To test the "real world" performance of the TOPY Data Writer, I copied and pasted 200 MB worth of randomly generated files and directories. All of the files are between 6KB and 10MB in size and no more than three directories deep.
The Data Writer performed relatively well here, taking 4:03 to write our test data and 3:36 to read it back. If you do the math, this gives the drive and average writing speed of 0.82 MB/s and an average read speed of 0.92 MB/s.
Ritek and DataPlay really have their work cut out for them. While the ability to store 500 MB of data on a disc the size of a quarter is impressive, the technology needs a customer base to keep it alive. With flash media being more affordable now than ever, it's going to be very hard to convince consumers that DataPlay discs are the way to go. Then again, with 750MB and 1GB discs on the way, this could change, especially if the technology is applied to personal video players and camcorders.
As Ritek's first DataPlay based product, I went into this review not really knowing what to expect from the TOPY Mini Writer. With its small size and good looks, the drive is ideal for anyone that needs to read or write to DataPlay discs. Thanks to its USB 2.0 interface, it's also very easy to install and move from computer to computer.
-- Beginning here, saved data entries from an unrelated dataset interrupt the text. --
(* ===== verification/Frame.v ===== *)
(** * What an operation leaves alone

    [frame R m]: whatever [m] does, the worlds before and after are related by [R], a preorder that allows
    lines to be logged.  There is a rule for each construct of the monad and for each
    operation of Os.v, and [solve_frame] applies them and the hints of the database [frame], the lemmas of the
    functions, so that the proof for a function is its unfolding. *)
From S2P Require Import Prelude Utf8 GoStrings Paths Os.

Create HintDb frame discriminated.

(** A relation that allows a line to be logged. *)
Class AllowsLogs (R : relation world) : Prop := {
  allows_pre :: PreOrder R;
  allows_console : ∀ w x, R w (set_console (console w ++ [x]) w);
  allows_stderr : ∀ w s, R w (set_stderr (stderr w ++ [s]) w) }.

Section frame.
Context `{OS} (R : relation world) `{!AllowsLogs R}.

Definition frame {A} (m : M A) : Prop := ∀ w, R w (m w).2.

(** ** The monad *)

Lemma frame_ret {A} (a : A) : frame (mret a).
Proof. intros w. cbn. reflexivity. Qed.

Lemma frame_bind {A B} (m : M A) (f : A → M B) : frame m → (∀ a, frame (f a)) → frame (m ≫= f).
Proof. intros Hm Hf w. rewrite bind_run. etrans; [apply Hm|apply Hf]. Qed.

Lemma frame_fmap {A B} (f : A → B) (m : M A) : frame m → frame (f <$> m).
Proof using Type. intros Hm w. rewrite fmap_run. apply Hm. Qed.

Lemma frame_gets {A} (f : world → A) : frame (gets f).
Proof. intros w. cbn. reflexivity. Qed.

Lemma frame_check m k : frame m → frame k → frame (check m k).
Proof. intros Hm Hk. apply frame_bind; [done|]. by intros [e|]; [apply frame_ret|]. Qed.

Lemma frame_each {A} (f : A → M unit) l : (∀ x, x ∈ l → frame (f x)) → frame (each f l).
Proof.
  intros Hf. induction l as [|x l IH]; [apply frame_ret|]. apply frame_bind; [apply Hf; by left|].
  intros _. apply IH. intros y Hy. apply Hf. by right.
Qed.

Lemma frame_each_err {A} (f : A → M (option error)) l : (∀ x, x ∈ l → frame (f x)) → frame (each_err f l).
Proof.
  intros Hf. induction l as [|x l IH]; [apply frame_ret|]. apply frame_check; [apply Hf; by left|].
  apply IH. intros y Hy. apply Hf. by right.
Qed.

Lemma frame_guarded {A} op p (k : M (res A)) : frame k → frame (guarded op p k).
Proof. intros Hk. unfold guarded. destruct (fault op p); [apply frame_ret|done]. Qed.

(** ** Operations that change no file *)

Lemma frame_LookupEnv k : frame (LookupEnv k).
Proof. apply frame_gets. Qed.
Lemma frame_Getenv k : frame (Getenv k).
Proof. apply frame_gets. Qed.
Lemma frame_log l s : frame (log l s).
Proof. intros w. apply allows_console. Qed.
Lemma frame_print_stderr s : frame (print_stderr s).
Proof. intros w. apply allows_stderr. Qed.

Lemma frame_Stat path : frame (Stat path).
Proof. apply frame_guarded. intros w. by destruct (follow w _). Qed.
Lemma frame_Open path : frame (Open path).
Proof. apply frame_guarded. intros w. by destruct (follow w _). Qed.
Lemma frame_ReadFile path : frame (ReadFile path).
Proof. apply frame_guarded. intros w. by destruct (follow w _) as [[]|]. Qed.
Lemma frame_ReadDir path : frame (ReadDir path).
Proof. apply frame_guarded. intros w. by destruct (follow w _) as [[]|]. Qed.

(** ** Operations with an effect, and the condition on the relation *)

Lemma frame_Setenv k v : (∀ w, R w (set_env (<[k := v]> (env w)) w)) → frame (Setenv k v).
Proof. intros Hr w. unfold Setenv. destruct (setenv_ok k v); [apply Hr|cbn; reflexivity]. Qed.

Lemma frame_write_with op path f : (∀ w d, R w (set_files (<[norm path := File d]> (files w)) w)) → frame (write_with op path f).
Proof.
  intros Hr. apply frame_guarded. intros w. destruct (files w !! norm path) as [[]|]; [apply Hr|cbn; reflexivity..|].
  destruct (has_parent w _); [apply Hr|cbn; reflexivity].
Qed.

Lemma frame_WriteFile path d : (∀ w d, R w (set_files (<[norm path := File d]> (files w)) w)) → frame (WriteFile path d).
Proof. intros Hr. by apply frame_fmap, frame_write_with. Qed.

Lemma frame_Remove path : (∀ w, R w (set_files (delete (norm path) (files w)) w)) → frame (Remove path).
Proof. intros Hr. apply frame_fmap, frame_guarded. intros w. destruct (files w !! _); [apply Hr|cbn; reflexivity]. Qed.

Lemma frame_RemoveAll path : (∀ w, R w (set_files (filter (λ x, below (norm path) x.1 = false) (files w)) w)) → frame (RemoveAll path).
Proof. intros Hr. apply frame_fmap, frame_guarded. intros w. apply Hr. Qed.

Lemma frame_mkdirs op path ds : (∀ d w, d ∈ ds → R w (set_files (<[d := Directory]> (files w)) w)) → frame (mkdirs op path ds).
Proof.
  intros Hr. induction ds as [|d ds IH]; [apply frame_ret|]. intros w. cbn [mkdirs].
  assert (frame (mkdirs op path ds)) as Hd by (apply IH; intros; apply Hr; by right).
  destruct (files w !! d) as [[]|]; [cbn; reflexivity|apply Hd|cbn; reflexivity|].
  etrans; [|apply Hd]. apply Hr. by left.
Qed.

Lemma frame_MkdirAll path : (∀ d w, d ∈ ancestors (norm path) → R w (set_files (<[d := Directory]> (files w)) w)) → frame (MkdirAll path).
Proof. intros Hr. by apply frame_fmap, frame_guarded, frame_mkdirs. Qed.

Lemma frame_Run name args : (∀ w, R w (exec name args w).2) → frame (Run name args).
Proof.
  intros Hr w. rewrite Run_run. specialize (Hr w). by destruct (exec name args w) as [[[out rc] err] w1].
Qed.

(** A command for its own sake: [exec.Command]. *)
Lemma frame_exec name args : (∀ w, R w (exec name args w).2) → frame (exec name args).
Proof using Type. done. Qed.

End frame.

(** The operations that change nothing. *)
Ltac frame_leaf :=
  first [ apply frame_ret | apply frame_gets | apply frame_LookupEnv | apply frame_Getenv
        | apply frame_log | apply frame_print_stderr | apply frame_Stat | apply frame_Open | apply frame_ReadFile | apply frame_ReadDir ]; exact _.

(** ** Absence of a file *)

(** A file that is not there is not made. *)
Definition absent (p : list string) : relation world := λ w w', files w !! p = None → files w' !! p = None.

#[export] Instance absent_logs p : AllowsLogs (absent p).
Proof. split; [|by intros w c Hw..]. split; [by intros w Hw|]. intros w w1 w2 H1 H2 Hw. auto. Qed.

Lemma absent_env p e w : absent p w (set_env e w).
Proof. by intros Hw. Qed.

Lemma absent_insert p q n w : q ≠ p → absent p w (set_files (<[q := n]> (files w)) w).
Proof. intros Hne Hw. cbn. by rewrite lookup_insert_ne. Qed.

Lemma absent_delete p q w : absent p w (set_files (delete q (files w)) w).
Proof. intros Hw. cbn. destruct (decide (q = p)) as [->|]; [by rewrite lookup_delete_eq|by rewrite lookup_delete_ne]. Qed.

Lemma absent_filter p (P : list string * node → Prop) `{!∀ x, Decision (P x)} w : absent p w (set_files (filter P (files w)) w).
Proof. intros Hw. cbn. apply map_lookup_filter_None. by left. Qed.

(** ** Everything but some files *)

(** The environment and the files outside a list stay as they are. *)
Definition only (ps : list (list string)) : relation world :=
  λ w w', env w' = env w ∧ ∀ q, q ∉ ps → files w' !! q = files w !! q.

#[export] Instance only_logs ps : AllowsLogs (only ps).
Proof.
  split; [|by intros w c..]. split; [by intros w|]. intros w w1 w2 [H1 H1'] [H2 H2'].
  split; [congruence|]. intros q Hq. rewrite H2', H1'; done.
Qed.

Lemma only_insert ps q n w : q ∈ ps → only ps w (set_files (<[q := n]> (files w)) w).
Proof. intros Hq. split; [done|]. intros r Hr. cbn. rewrite lookup_insert_ne; [done|]. by intros ->. Qed.

Lemma only_delete ps q w : q ∈ ps → only ps w (set_files (delete q (files w)) w).
Proof. intros Hq. split; [done|]. intros r Hr. cbn. rewrite lookup_delete_ne; [done|]. by intros ->. Qed.

(** ** The tactic *)

(** Membership of a constant path in a constant list. *)
Ltac frame_member := apply list_elem_of_In; vm_compute; tauto.

(** The conditions, where paths that are constants are computed. *)
Ltac frame_path :=
  intros; first
  [ apply absent_delete | apply absent_filter | apply absent_env
  | apply absent_insert; first [assumption | by vm_compute | by eauto with frame]
  | apply only_insert; frame_member | apply only_delete; frame_member ].

Ltac frame_step :=
  match goal with
  | |- frame _ _ => frame_leaf
  | |- frame _ _ => solve [eauto with frame nocore]
  | |- frame _ (match ?x with _ => _ end) => destruct x eqn:?
  | |- frame _ (_ ≫= _) => apply frame_bind; [exact _| |intros ?]
  | |- frame _ (_ <$> _) => apply frame_fmap
  | |- frame _ (check _ _) => apply frame_check; [exact _| |]
  | |- frame _ (each _ _) => apply frame_each; [exact _|intros ? ?]
  | |- frame _ (each_err _ _) => apply frame_each_err; [exact _|intros ? ?]
  | |- frame _ (guarded _ _ _) => apply frame_guarded; [exact _|]
  | |- frame _ (Setenv _ _) => apply frame_Setenv; frame_path
  | |- frame _ (write_with _ _ _) => apply frame_write_with; [exact _|]; frame_path
  | |- frame _ (WriteFile _ _) => apply frame_WriteFile; [exact _|]; frame_path
  | |- frame _ (Remove _) => apply frame_Remove; [exact _|]; frame_path
  | |- frame _ (RemoveAll _) => apply frame_RemoveAll; [exact _|]; frame_path
  end.

Ltac solve_frame := intros; repeat frame_step.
Just don't expect blazing transfer speeds as the Mini Writer doesn't come close to tapping USB 2.0's available bandwidth.
The TOPY Mini Writer has just started shipping here in the US, and can be found for about $130 at places like Newegg. While the price might seem a little steep to some, this includes three blank DataPlay discs, giving you 1.5GB worth of storage right out of the box.